Memperjuangkan Kesehatan Ibu dan Anak
Sesudah Indonesia merdeka, Prof. Dr. Sulianti Saroso mendapatkan beasiswa dari WHO untuk belajar tentang tata kelola kesehatan ibu dan anak di beberapa negara Eropa, terutama Inggris. Sepulang dari London, Kementerian Kesehatan tempat Sulianti bekerja saat itu menempatkannya sebagai Kepala Jawatan Kesehatan Ibu dan Anak Kementerian Kesehatan RI yang ada di Yogyakarta.
Su kemudian bekerja mengupayakan program kesehatan ibu dan anak. Termasuk pengendalian angka kelahiran lewat pelndidikan seks dan gerakan keluarga berencana. Lewat media lokal seperti RRI Yogyakarta dan koran Kedaulatan Rakyat, ia menyampaikan gagasan tentang pendidikan seks, alat kontrasepsi, dan pengendalian kehamilan dan kelahiran.
Berdasarkan penelitian yang dilakukan Prof. Dr. Sulianti Saroso saat itu, ada korelasi antara kemiskinan, malnutrisi, kesehatan ibu dan anak yang buruk dengan kelahiran tak terkontrol. Sayangnya, gagasan Sulianti mendapat penolakan kemudian dipindahkan ke Jakarta.
Saat di Jakarta, Sul dipromosikan menjadi Direktur Kesehatan Ibu dan Anak di Kementerian Kesehatan. Ide soal program KB masih ia perjuangkan tapi lewat jalur swasta. Bekerja sama dengan klinik-klinik swasta ia menginisiasi program KB. Menurut Dita Saroso, putri Profesor Sulianti, Meski memiliki kepedulian besar tentang KB, ibunya tak sempat turut terlibat dalam eksekusinya sebagai program nasional.
Advertisement
Mendalami Penyakit Menular
Sekitar tahun 1960, Prof. Dr. Sulianti Saroso terkena imbas permasalahan yang dialami suaminya yang merupakan tokoh Partai Sosialis Indonesia. Namun, Sul tidak membiarkan dirinya terpuruk dalam waktu yang lama. ia bergegas ke luar negeri mengambil beasiswa di Tulane Medical School, New Orleans, Louisiana. Setelah lima tahun, ia meraih gelar MPH dan PhD dengan disertasinya yang membahas tentang epidemiologi bakteri E Coli.

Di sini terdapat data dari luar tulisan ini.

(* ===== verification/Eigh.v ===== *)
(** * The contract of [numpy.linalg.eigh] on 2x2 symmetric matrices

    [Calc_dij_force] (NACsForce.py, line 36) calls
    [eig, vector = np.linalg.eigh(V)].  numpy documents the result as the
    eigenvalues in ascending order and a matrix whose columns are orthonormal
    eigenvectors; which of the two signs of each eigenvector LAPACK returns is
    not specified.  [Class Eigh] states exactly this contract, so that the
    theorems of [NACsForce] hold for every implementation.

    [eigh_closed] is a closed-form implementation (eigenvalues
    [m -+ sqrt(del^2 + b^2)], eigenvectors [(-b, del + r)] and [(del + r, b)]
    normalised), and [eigh_rotation] the same with the second eigenvector's
    sign flipped.  Both discharge the contract: the first returns a symmetric
    (reflection) matrix, the second a rotation.  Conversely, when the
    coupling [V[1,0]] does not vanish, the contract determines [eigh] up to
    the sign of each eigenvector column ([eigh_up_to_sign], from the first
    row of [(V - w I) u = 0] and the unit norm, [eigvec_up_to_sign]). *)

From Stdlib Require Import Reals Lra.
From S2P Require Import Prelude.
Open Scope R_scope.

Class Eigh := {
  eigh : Mat2 -> (R * R) * Mat2;
  eigh_ascending : forall V, m2_symmetric V -> fst (fst (eigh V)) <= snd (fst (eigh V));
  eigh_orthonormal : forall V, m2_symmetric V -> (snd (eigh V)) ᵀ ⋅ snd (eigh V) = m2_id;
  eigh_spectral : forall V, m2_symmetric V ->
    V ⋅ snd (eigh V) = snd (eigh V) ⋅ m2_diag (fst (fst (eigh V))) (snd (fst (eigh V)))
}.

(** ** The closed form *)

Definition eigh_closed (V : Mat2) : (R * R) * Mat2 :=
  let a := m00 V in
  let b := m10 V in
  let d := m11 V in
  let m := (a + d) / 2 in
  let del := (a - d) / 2 in
  let r := sqrt (del ^ 2 + b ^ 2) in
  let s := del + r in
  let n := sqrt (b ^ 2 + s ^ 2) in
  if Req_dec_T n 0 then ((m - r, m + r), m2_id)
  else ((m - r, m + r), mkMat2 (- b / n) (s / n) (s / n) (b / n)).

(** The second eigenvector with the opposite sign. *)
Definition eigh_rotation (V : Mat2) : (R * R) * Mat2 :=
  let '(w, U) := eigh_closed V in (w, mkMat2 (m00 U) (- m01 U) (m10 U) (- m11 U)).
(** * memsniff: the resumable RESP decoder of [protocol/redis/resp.go]

    A shallow embedding of the stack machine of [RespParser] and of the
    byte source it reads from, followed by the properties of the decoder
    stated in the specification. *)

From Stdlib Require Import List ZArith Lia Bool Arith.
From Stdlib Require Import Strings.Byte.
From Stdlib Require Strings.String.
Import ListNotations.
Import String.StringSyntax.

(** ** Bytes and literals *)

Definition bytes := list byte.

Definition B (s : String.string) : bytes := String.list_byte_of_string s.
Bind Scope string_scope with String.string.
Arguments B s%_string_scope.

Definition CR : byte := x0d.
Definition LF : byte := x0a.
Definition crlf : bytes := [CR; LF].

(** ** Go's [int]

    [int] is taken at its 64-bit width.  Values are kept as [Z]; the only
    arithmetic of the decoder that can leave the range is [result + 2] in
    [startParseBulk], which is wrapped explicitly. *)

Definition minInt : Z := (- 2 ^ 63)%Z.
Definition maxInt : Z := (2 ^ 63 - 1)%Z.

Definition wrapInt (z : Z) : Z := ((z + 2 ^ 63) mod 2 ^ 64 - 2 ^ 63)%Z.

Definition inInt (z : Z) : bool := ((minInt <=? z) && (z <=? maxInt))%Z.

(** ** Errors

    [ErrShortRead] belongs to package [reader]; [ProtocolErr] and
    [RecursionLimitErr] are the two error values of [resp.go]; [NumError]
    stands for the [*strconv.NumError] that [strconv.Atoi] returns, with
    its [Err] field ([ErrSyntax] or [ErrRange]). *)

Inductive numErr := ErrSyntax | ErrRange.

Inductive error :=
| ErrShortRead
| ProtocolErr
| RecursionLimitErr
| NumError (e : numErr).

Definition error_eqb (a b : error) : bool :=
  match a, b with
  | ErrShortRead, ErrShortRead => true
  | ProtocolErr, ProtocolErr => true
  | RecursionLimitErr, RecursionLimitErr => true
  | NumError ErrSyntax, NumError ErrSyntax => true
  | NumError ErrRange, NumError ErrRange => true
  | _, _ => false
  end.
(** *** The worker side: processQueriesWorker, executeTask, prepareQuery,
    executeQuery *)

(** What a worker goroutine acts on: the calls made on the collaborators,
    whether rm.ctx is cancelled, the picks of the selects to come and the
    messages put on rm.messages.  A send or a receive that has to wait is
    modelled by its completion. *)
Record worker := {
  w_trace : list Ev.Event;
  w_ctxDone : bool;
  w_choices : list nat;
  w_sent : list responseManagerMessage
}.

Definition call_ (e : Ev.Event) (w : worker) : worker :=
  {| w_trace := w_trace w ++ [e]; w_ctxDone := w_ctxDone w;
     w_choices := w_choices w; w_sent := w_sent w |}.

Definition calls (es : list Ev.Event) (w : worker) : worker :=
  {| w_trace := w_trace w ++ es; w_ctxDone := w_ctxDone w;
     w_choices := w_choices w; w_sent := w_sent w |}.

Definition pick (w : worker) : nat * worker :=
  (hd 0%nat (w_choices w),
   {| w_trace := w_trace w; w_ctxDone := w_ctxDone w;
      w_choices := tl (w_choices w); w_sent := w_sent w |}).

(* select { case rm.messages <- m: case <-rm.ctx.Done(): }; true when sent *)
Definition sendMessage (m : responseManagerMessage) (w : worker)
    : worker * bool :=
  let '(c, w) := pick w in
  match select c [(true, true); (w_ctxDone w, false)] with
  | Some true =>
      ({| w_trace := w_trace w; w_ctxDone := w_ctxDone w;
          w_choices := w_choices w; w_sent := w_sent w ++ [m] |}, true)
  | _ => (w, false)
  end.
(** One turn of the loop of [list_contexts], by the answer it gets. *)
Lemma list_contexts_loop_step fuel self contexts token r :
  list_contexts_loop serve (S fuel) self contexts token r =
  let req := list_request self (truthy_opt token) in
  match serve r req with
  | (RequestException status, r') =>
      (Ret (Some ∅), r',
       Http req (RequestException status)
       :: (failure_lines req status ++ [Log RetrieveContextsFailed])%list)
  | (Returned None, r') =>
      (Ret (Some ∅), r', [Http req (Returned None); Log ParseContextsFailed])
  | (Returned (Some data), r') =>
      match add_contexts (default [] (items data)) contexts with
      | None =>
          (Ret (Some ∅), r',
           [Http req (Returned (Some data)); Log ParseContextsFailed])
      | Some contexts' =>
          match truthy_opt (get (fields data) "next_page_token") with
          | Some tok =>
              let run := list_contexts_loop serve fuel self contexts' (Some tok) r' in
              (run.1.1, run.1.2, Http req (Returned (Some data)) :: run.2)
          | None =>
              (Ret (Some contexts'), r',
               [Http req (Returned (Some data));
                Log (FoundContexts (size contexts') (client_org_id self))])
          end
      end
  | (RequestExceptionOdd status_code, r') =>
      (Raised AttributeError, r',
       [Http req (RequestExceptionOdd status_code);
        Log (ApiRequestFailed GET (req_url req));
        Log (StatusCode status_code)])
  | (ReturnedOdd NotAnObject, r') =>
      (Raised AttributeError, r', [Http req (ReturnedOdd NotAnObject)])
  | (ReturnedOdd (UnreadableItems data_fields), r') =>
      (Raised TypeError, r', [Http req (ReturnedOdd (UnreadableItems data_fields))])
  end.
Proof.
  simpl. rewrite run_bind, _request_run. unfold list_request. simpl.
  destruct (serve r _) as [[status|[data|]|code|[|odd_fields]] r']; simpl;
    try done.
  destruct (add_contexts _ _) as [contexts'|]; [|done].
  destruct (truthy_opt _) as [tok|]; [|done].
  by destruct (list_contexts_loop _ _ _ _ _ _) as [[res r2] t2].
Qed.

(** A page the client gives up on ends the listing, whatever the pages
    before it held: with the empty dictionary, unless the answer is one
    of those that make the client raise. *)
Lemma list_contexts_loop_failed fuel self contexts token r :
  listing_failed ["id"; "name"] (list_contexts_loop serve fuel self contexts token r).2 ->
  (list_contexts_loop serve fuel self contexts token r).1.1 = Ret (Some ∅)
  ∨ ∃ e, (list_contexts_loop serve fuel self contexts token r).1.1 = Raised e.
Proof.
  revert contexts token r.
  induction fuel as [|fuel IH]; intros contexts token r.
  { intros H. by apply listing_failed_nil in H. }
  rewrite list_contexts_loop_step. simpl.
  destruct (serve r _) as [[status|[data|]|code|[|odd_fields]] r']; simpl;
    eauto.
  destruct (add_contexts _ _) as [contexts'|] eqn:Hadd; [|by left].
  apply add_contexts_Some in Hadd.
  destruct (truthy_opt _) as [tok|]; simpl.
  - intros [Hfail|Hrest]%listing_failed_cons; [|by apply IH].
    simpl in Hfail. by rewrite Hadd in Hfail.
  - intros [Hfail|Hrest]%listing_failed_cons.
    + simpl in Hfail. by rewrite Hadd in Hfail.
    + by apply listing_failed_log, listing_failed_nil in Hrest.
Qed.

End ListContexts.

Lemma document_validation_witness :
  load_config_yaml (Parsed (YMap [("g", YSeq [YMap [("A", YStr "x")]])]))
  = (Some [("g", [YMap [("A", YStr "x")]])], [ConfigLoaded])
  ∧ ∃ e, load_config_yaml (Parsed (YMap [("g", YMap [("A", YStr "x")])]))
         = (None, [e])
         ∧ rejects [("g", YMap [("A", YStr "x")])] e
         ∧ e = InvalidContextFormat "g".
Proof.
  split.
  - apply (proj1 (document_validation
                    (YMap [("g", YSeq [YMap [("A", YStr "x")]])]))).
    eexists. split; [reflexivity|].
    constructor; [|constructor].
    exists [YMap [("A", YStr "x")]]. split; [reflexivity|].
    constructor; [|constructor]. by exists "A", (YStr "x").
  - destruct (proj2 (document_validation (YMap [("g", YMap [("A", YStr "x")])])))
      as [(e & Hload & Hrej) _].
    { intros (groups & [= <-] & Hall).
      apply Forall_cons in Hall as [(its & Heq & _) _]. discriminate Heq. }
    exists e. split; [exact Hload|]. split; [exact Hrej|].
    destruct Hrej as (g & v & Hin & [[_ He]|[(its & Hv & _) _]]);
      apply list_elem_of_singleton in Hin; injection Hin as -> ->;
      [exact He|discriminate Hv].
Defined.

(** ** Dry runs *)

Lemma requests_logs (lines : list log_msg) : requests (map Log lines) = [].
Proof. unfold requests. by induction lines. Qed.

Section DryRun.

Context {Remote : Type}.
Variable serve : Remote -> Request -> outcome * Remote.
Variable py_str : yaml -> string.
Implicit Types (r : Remote) (client : CircleCIClient).

Lemma process_variables_dry client cname cid names vars r :
  process_variables serve py_str client true cname cid names vars r
  = (Ret tt, r, map Log (map (dry_variable_line cname names) vars)).
Proof.
  induction vars as [|item rest IH]; [done|].
  simpl. rewrite run_bind.
  assert (Hitem :
    match item with
    | YMap [(var_name, var_value)] =>
        log (DryRunEnsure var_name cname (classify names var_name))
    | _ => log (SkippingInvalidEntry cname)
    end r = (Ret tt, r, [Log (dry_variable_line cname names item)])).
  { by destruct item as [| | | | |[|[v x] [|]]]. }
  rewrite Hitem, IH. done.
Qed.

Lemma process_contexts_dry client fuel existing cfg r :
  process_contexts serve py_str client true fuel existing cfg r
  = (Ret existing, r, map Log (flat_map (dry_group_lines existing) cfg)).
Proof.
  induction cfg as [|[cname vars] rest IH]; [done|].
  simpl. rewrite run_bind.
  assert (Hgroup :
    process_context serve py_str client true fuel existing cname vars r
    = (Ret existing, r, map Log (dry_group_lines existing (cname, vars)))).
  { unfold process_context, ensure_context, dry_group_lines. simpl.
    rewrite !run_bind. simpl.
    destruct (truthy_opt (existing !! cname)) as [cid|]; simpl;
      repeat (rewrite run_bind; simpl);
      rewrite process_variables_dry; simpl; by rewrite app_nil_r. }
  rewrite Hgroup, IH. by rewrite map_app.
Qed.
Lemma strip_from_opener (d X : string) :
  delim_ok d = true -> (String.length d <= 17)%nat ->
  strip_from Normal (opener_text d X) = opener_text d (strip_from (InRaw d) X).
Proof.
  intros Hok Hlen. rewrite strip_from_R_quote; [|discriminate|].
  - unfold raw_open, opener_text.
    change (drop_str (0 + 2) ("R" ++ str1 DQ ++ d ++ "(" ++ X)) with (d ++ String "(" X).
    rewrite (scan_delim_accepts d Hok EmptyString X) by (simpl; lia).
    change (take_str (0 + 2) ("R" ++ str1 DQ ++ d ++ "(" ++ X))
      with (String "R" (String DQ (take_str 0 (d ++ String "(" X)))).
    rewrite take_str_0. rewrite Ascii.eqb_refl. unfold str1. cbn [String.append].
    do 2 f_equal. now rewrite !str_app_assoc.
  - unfold is_R_quote, opener_text, str1. cbn [String.append String.length at_ String.get].
    rewrite !Ascii.eqb_refl.
    replace (0 + 1 <? S (S (String.length (d ++ String "(" X))))%nat with true
      by (symmetry; apply Nat.ltb_lt; lia).
    reflexivity.
Qed.

Lemma not_R_before_opener (pre d X : string) :
  ~ (back pre = "R"%char /\ front (opener_text d X) = DQ).
Proof. intros [_ H]. discriminate H. Qed.

(** X17: a raw string behind text that holds no slash and no quote
    (its prefix, if it has one, is such text) is copied as it is up to the
    first occurrence of its closing sequence, comment marks and quotes in
    its body included, and stripping goes on behind it; this for a delimiter
    of 1 to 17 characters none of which stops the delimiter loop.  A raw
    string that is not closed is copied to the end of the text. *)
Theorem strip_keeps_raw_string (pre d body rest : string) :
  plain_text pre = true -> delim_ok d = true -> (1 <= String.length d <= 17)%nat ->
  (absent_before (raw_closer d) (body ++ raw_closer d ++ rest) (String.length body) ->
   strip_comments_preserve_literals (pre ++ opener_text d (body ++ raw_closer d ++ rest))
   = pre ++ opener_text d (body ++ raw_closer d ++ strip_comments_preserve_literals rest)) /\
  ((forall i, String.prefix (raw_closer d) (drop_str i body) = false) ->
   strip_comments_preserve_literals (pre ++ opener_text d body) = pre ++ opener_text d body).
Proof.
  intros Hp Hok Hlen. rewrite !strip_is_strip_from.
  assert (Hd : str_empty d = false) by (destruct d; [simpl in Hlen; lia | reflexivity]).
  split; intro Habs;
    rewrite strip_from_plain_prefix by (exact Hp || apply not_R_before_opener);
    rewrite strip_from_opener by (exact Hok || lia).
  - now rewrite strip_from_raw.
  - rewrite strip_from_raw_open; [reflexivity | right; exact Habs].
Qed.
(** * libmetal [lib/utilities.h]: the bitmap helpers and [metal_log2]

    A shallow embedding of the bitmap part of [utilities.h] and the
    properties its description states about it.

    C integers are modelled as [Z] with every conversion and wrap-around
    written out.  The bitmap storage ([unsigned long *]) is a [list Z] of
    words read with stdpp's lookup and written with stdpp's insert; an access
    outside the list is undefined behaviour in C and is an explicit outcome
    here. *)

From Stdlib Require Import ZArith Lia Bool List.
From stdpp Require Import base tactics option list.

Local Open Scope Z_scope.

(** ** Data models

    [METAL_BITS_PER_ULONG] is [8 * sizeof(unsigned long)], the functions take
    and return [int] and [unsigned int], and [sizeof] has type [size_t]: the
    widths of these three types are what the code depends on.  The three
    data models libmetal is built for: *)

Inductive data_model : Type :=
| ILP32   (* int, long and size_t of 32 bits: 32-bit Linux, Cortex-R/M *)
| LLP64   (* int and long of 32 bits, size_t of 64 bits: 64-bit Windows *)
| LP64.   (* int of 32 bits, long and size_t of 64 bits: 64-bit Linux *)

Definition sizeof_int (dm : data_model) : Z := 4.

Definition sizeof_unsigned_long (dm : data_model) : Z :=
  match dm with
  | LP64 => 8
  | ILP32 | LLP64 => 4
  end.

Definition sizeof_size_t (dm : data_model) : Z :=
  match dm with
  | ILP32 => 4
  | LLP64 | LP64 => 8
  end.

Definition int_bits (dm : data_model) : Z := 8 * sizeof_int dm.
Definition ulong_bits (dm : data_model) : Z := 8 * sizeof_unsigned_long dm.
Definition size_bits (dm : data_model) : Z := 8 * sizeof_size_t dm.

(** Conversion to an unsigned type of [bits] bits: reduction modulo
    [2^bits] (C99 6.3.1.3p2); unsigned arithmetic wraps the same way. *)
Definition wrap (bits z : Z) : Z := z mod 2 ^ bits.

(** Conversion to a signed type of [bits] bits.  For a value out of range the
    result is implementation-defined (C99 6.3.1.3p3); GCC, Clang and MSVC
    all reduce modulo [2^bits] into the two's complement range, which is
    what is modelled. *)
Definition swrap (bits z : Z) : Z :=
  (z + 2 ^ (bits - 1)) mod 2 ^ bits - 2 ^ (bits - 1).

Definition to_int (dm : data_model) (z : Z) : Z := swrap (int_bits dm) z.
Definition to_uint (dm : data_model) (z : Z) : Z := wrap (int_bits dm) z.
Definition to_ulong (dm : data_model) (z : Z) : Z := wrap (ulong_bits dm) z.
Definition to_size_t (dm : data_model) (z : Z) : Z := wrap (size_bits dm) z.

Definition INT_MAX (dm : data_model) : Z := 2 ^ (int_bits dm - 1) - 1.
Definition UINT_MAX (dm : data_model) : Z := 2 ^ int_bits dm - 1.
Definition ULONG_MAX (dm : data_model) : Z := 2 ^ ulong_bits dm - 1.
Definition SIZE_MAX (dm : data_model) : Z := 2 ^ size_bits dm - 1.

(** ** Outcomes of a C computation *)

Inductive outcome (A : Type) : Type :=
| Returns (a : A)   (* the call returns [a] *)
| Undefined         (* undefined behaviour: access outside the storage,
                       shift by the width of the type or more *)
| AssertFailed      (* [assert] aborted the program *)
| OutOfFuel.        (* the model's iteration budget ran out *)

Arguments Returns {A} a.
Arguments Undefined {A}.
Arguments AssertFailed {A}.
Arguments OutOfFuel {A}.

#[global] Instance outcome_ret : MRet outcome := fun A a => Returns a.

#[global] Instance outcome_bind : MBind outcome := fun A B f m =>
  match m with
  | Returns a => f a
  | Undefined => Undefined
  | AssertFailed => AssertFailed
  | OutOfFuel => OutOfFuel
  end.

(** ** Arithmetic macros *)

(** [#define metal_div_round_down(num, den) ((num) / (den))], on operands
    of type [size_t]. *)
Definition metal_div_round_down (num den : Z) : Z := num / den.

(** [#define metal_div_round_up(num, den)
       metal_div_round_down((num) + (den) - 1, (den))]
    with [den] of type [size_t] and [num] of a type no wider: the sum and
    the difference are computed in [size_t] and wrap. *)
Definition metal_div_round_up (dm : data_model) (num den : Z) : Z :=
  metal_div_round_down (to_size_t dm (to_size_t dm (num + den) - 1)) den.

(** [#define METAL_BITS_PER_ULONG (8 * sizeof(unsigned long))] *)
Definition METAL_BITS_PER_ULONG (dm : data_model) : Z :=
  to_size_t dm (8 * sizeof_unsigned_long dm).

(** [#define metal_bit(bit) (1UL << (bit))]: a shift of an [unsigned long];
    a count of the width or more is undefined (C99 6.5.7p3). *)
Definition metal_bit (dm : data_model) (bit : Z) : outcome Z :=
  if (0 <=? bit) && (bit <? ulong_bits dm)
  then Returns (to_ulong dm (Z.shiftl 1 bit))
  else Undefined.

(** [#define metal_bitmap_longs(x)
       metal_div_round_up((x), METAL_BITS_PER_ULONG)] *)
Definition metal_bitmap_longs (dm : data_model) (x : Z) : Z :=
  metal_div_round_up dm x (METAL_BITS_PER_ULONG dm).

(** ** Bitmap storage *)

(** [bitmap[idx]] as an rvalue. *)
Definition load (bitmap : list Z) (idx : Z) : outcome Z :=
  match bitmap !! Z.to_nat idx with
  | Some w => Returns w
  | None => Undefined
  end.

(** [bitmap[idx] = w]. *)
Definition store (bitmap : list Z) (idx w : Z) : outcome (list Z) :=
  if decide (Z.to_nat idx < length bitmap)%nat
  then Returns (<[Z.to_nat idx := w]> bitmap)
  else Undefined.

(** The word index [bit / METAL_BITS_PER_ULONG] and the position
    [bit & (METAL_BITS_PER_ULONG - 1)] of an [int bit]: the other operand is
    a [size_t], so [bit] is converted to [size_t] first and both are computed
    unsigned. *)
Definition word_index (dm : data_model) (bit : Z) : Z :=
  to_size_t dm bit / METAL_BITS_PER_ULONG dm.

Definition bit_position (dm : data_model) (bit : Z) : Z :=
  Z.land (to_size_t dm bit) (to_size_t dm (METAL_BITS_PER_ULONG dm - 1)).

(** [static inline void metal_bitmap_set_bit(unsigned long *bitmap, int bit)
     { bitmap[bit / METAL_BITS_PER_ULONG] |=
         metal_bit(bit & (METAL_BITS_PER_ULONG - 1)); }] *)
Definition metal_bitmap_set_bit (dm : data_model) (bitmap : list Z) (bit : Z)
  : outcome (list Z) :=
  m ← metal_bit dm (bit_position dm bit);
  w ← load bitmap (word_index dm bit);
  store bitmap (word_index dm bit) (Z.lor w m).

(** [static inline int metal_bitmap_is_bit_set(unsigned long *bitmap, int bit)
     { return bitmap[bit / METAL_BITS_PER_ULONG] &
         metal_bit(bit & (METAL_BITS_PER_ULONG - 1)); }]
    The operand of [return] is an [unsigned long]; the function returns
    [int], so the value is converted. *)
Definition metal_bitmap_is_bit_set (dm : data_model) (bitmap : list Z) (bit : Z)
  : outcome Z :=
  w ← load bitmap (word_index dm bit);
  m ← metal_bit dm (bit_position dm bit);
  mret (to_int dm (Z.land w m)).

(** [~m] on an [unsigned long]. *)
Definition ulong_not (dm : data_model) (m : Z) : Z := to_ulong dm (Z.lnot m).

(** [static inline void metal_bitmap_clear_bit(unsigned long *bitmap, int bit)
     { bitmap[bit / METAL_BITS_PER_ULONG] &=
         ~metal_bit(bit & (METAL_BITS_PER_ULONG - 1)); }] *)
Definition metal_bitmap_clear_bit (dm : data_model) (bitmap : list Z) (bit : Z)
  : outcome (list Z) :=
  m ← metal_bit dm (bit_position dm bit);
  w ← load bitmap (word_index dm bit);
  store bitmap (word_index dm bit) (Z.land w (ulong_not dm m)).

(** [static inline int metal_bitmap_is_bit_clear(unsigned long *bitmap, int bit)
     { return !metal_bitmap_is_bit_set(bitmap, bit); }] *)
Definition metal_bitmap_is_bit_clear (dm : data_model) (bitmap : list Z)
  (bit : Z) : outcome Z :=
  s ← metal_bitmap_is_bit_set dm bitmap bit;
  mret (if s =? 0 then 1 else 0).

(** ** Scans *)

(** The loop of both scanning functions,
    [for (bit = start; bit < max && !test(bitmap, bit); bit ++) ;
     return bit;]
    where [bit] is an [unsigned int] and [test] takes an [int].  [fuel]
    bounds the number of increments. *)
Fixpoint scan_loop (dm : data_model) (test : Z -> outcome Z) (max : Z)
  (fuel : nat) (bit : Z) {struct fuel} : outcome Z :=
  if bit <? max then
    t ← test (to_int dm bit);
    if t =? 0 then
      match fuel with
      | O => OutOfFuel
      | S fuel' => scan_loop dm test max fuel' (to_uint dm (bit + 1))
      end
    else Returns bit
  else Returns bit.

(** [metal_bitmap_next_set_bit(bitmap, start, max)]: the loop with
    [test := metal_bitmap_is_bit_set].  The loop increments [bit] at most
    [max - start] times, which is the budget it is given. *)
Definition metal_bitmap_next_set_bit (dm : data_model) (bitmap : list Z)
  (start max : Z) : outcome Z :=
  scan_loop dm (metal_bitmap_is_bit_set dm bitmap) max
    (Z.to_nat (max - start)) start.

(** [metal_bitmap_next_clear_bit(bitmap, start, max)]: the loop with
    [test := metal_bitmap_is_bit_clear]. *)
Definition metal_bitmap_next_clear_bit (dm : data_model) (bitmap : list Z)
  (start max : Z) : outcome Z :=
  scan_loop dm (metal_bitmap_is_bit_clear dm bitmap) max
    (Z.to_nat (max - start)) start.

(** ** Iteration macros *)

(** How a run of a [for] loop stands after a number of iterations. *)
Inductive loop_status : Type :=
| Exited            (* the loop condition was false: the loop is over *)
| Running           (* the loop condition is still true *)
| Faulted.          (* the loop header did not return a value *)

(** The loop of both iteration macros,
    [for ((bit) = next(bitmap, 0, max); (bit) < (max);
          (bit) = next(bitmap, (bit), max)) BODY]
    from the point where [bit] has a value.  The body is an observer: it
    leaves [bitmap], [bit] and [max] alone.  The result is the sequence of
    values of [bit] the body was run with during the first [iters]
    iterations, and how the loop stands then. *)
Fixpoint for_each_loop (next : Z -> outcome Z) (max : Z) (iters : nat)
  (bit : Z) {struct iters} : list Z * loop_status :=
  if bit <? max then
    match iters with
    | O => ([], Running)
    | S iters' =>
        match next bit with
        | Returns bit' =>
            let '(seen, st) := for_each_loop next max iters' bit' in
            (bit :: seen, st)
        | _ => ([bit], Faulted)
        end
    end
  else ([], Exited).

Definition for_each (next : Z -> Z -> outcome Z) (max : Z) (iters : nat)
  : list Z * loop_status :=
  match next 0 max with
  | Returns bit => for_each_loop (fun bit => next bit max) max iters bit
  | _ => ([], Faulted)
  end.

(** [#define metal_bitmap_for_each_set_bit(bitmap, bit, max)
       for ((bit) = metal_bitmap_next_set_bit((bitmap), 0, (max));
            (bit) < (max);
            (bit) = metal_bitmap_next_set_bit((bitmap), (bit), (max)))] *)
Definition metal_bitmap_for_each_set_bit (dm : data_model) (bitmap : list Z)
  (max : Z) (iters : nat) : list Z * loop_status :=
  for_each (metal_bitmap_next_set_bit dm bitmap) max iters.

(** [#define metal_bitmap_for_each_clear_bit(bitmap, bit, max)
       for ((bit) = metal_bitmap_next_clear_bit((bitmap), 0, (max));
            (bit) < (max);
            (bit) = metal_bitmap_next_clear_bit((bitmap), (bit), (max)))] *)
Definition metal_bitmap_for_each_clear_bit (dm : data_model) (bitmap : list Z)
  (max : Z) (iters : nat) : list Z * loop_status :=
  for_each (metal_bitmap_next_clear_bit dm bitmap) max iters.

(** ** [metal_log2] *)

(** The asserted condition, [(in & (in - 1)) == 0], on [unsigned long]. *)
Definition metal_log2_assertion (dm : data_model) (inp : Z) : bool :=
  Z.land inp (to_ulong dm (inp - 1)) =? 0.

(** [for (result = 0; (1UL << result) < in; result ++) ; return result;] *)
Fixpoint metal_log2_loop (dm : data_model) (inp : Z) (fuel : nat) (result : Z)
  {struct fuel} : outcome Z :=
  p ← metal_bit dm result;
  if p <? inp then
    match fuel with
    | O => OutOfFuel
    | S fuel' => metal_log2_loop dm inp fuel' (to_ulong dm (result + 1))
    end
  else Returns result.

(** [static inline unsigned long metal_log2(unsigned long in)].  [ndebug]
    says whether [NDEBUG] is defined, which compiles the [assert] out.  The
    shift is defined for [ulong_bits dm] values of [result] only, so that
    many increments are all the loop can make. *)
Definition metal_log2 (dm : data_model) (ndebug : bool) (inp : Z) : outcome Z :=
  if ndebug || metal_log2_assertion dm inp
  then metal_log2_loop dm inp (Z.to_nat (ulong_bits dm)) 0
  else AssertFailed.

Sul kemudian diminta Menteri Kesehatan yang menjabat saat itu, GA Siwabessy, untuk bekerja di Kementerian Kesehatan. Sul diangkat sebagai Direktur Jenderal Pencegahan, Pemberantasan dan Pembasmian Penyakit Menular (P4M) pada 1967-1975 dan Kepala Badan Litbangkes pada tahun 1975-1978.
Usai pensiun, keahliannya di bidang pencegahan dan penularan penyakit masih terus dimanfaatkan. WHO memintanya untuk menjadi pengawas Pusat Penelitian Diare di Dhaka Bangladesh pada 1979. Ia juga masih diminta menjadi staf ahli menteri di Indonesia. Gagasan-gagasan Sulianti pengendalian penyakit menular, KB, dan kesehatan ibu serta anak secara bertahap diadopsi menjadi kebijakan pemerintah. Sulianti Saroso meninggal dunia pada 29 April 1991, pada usia 73 tahun.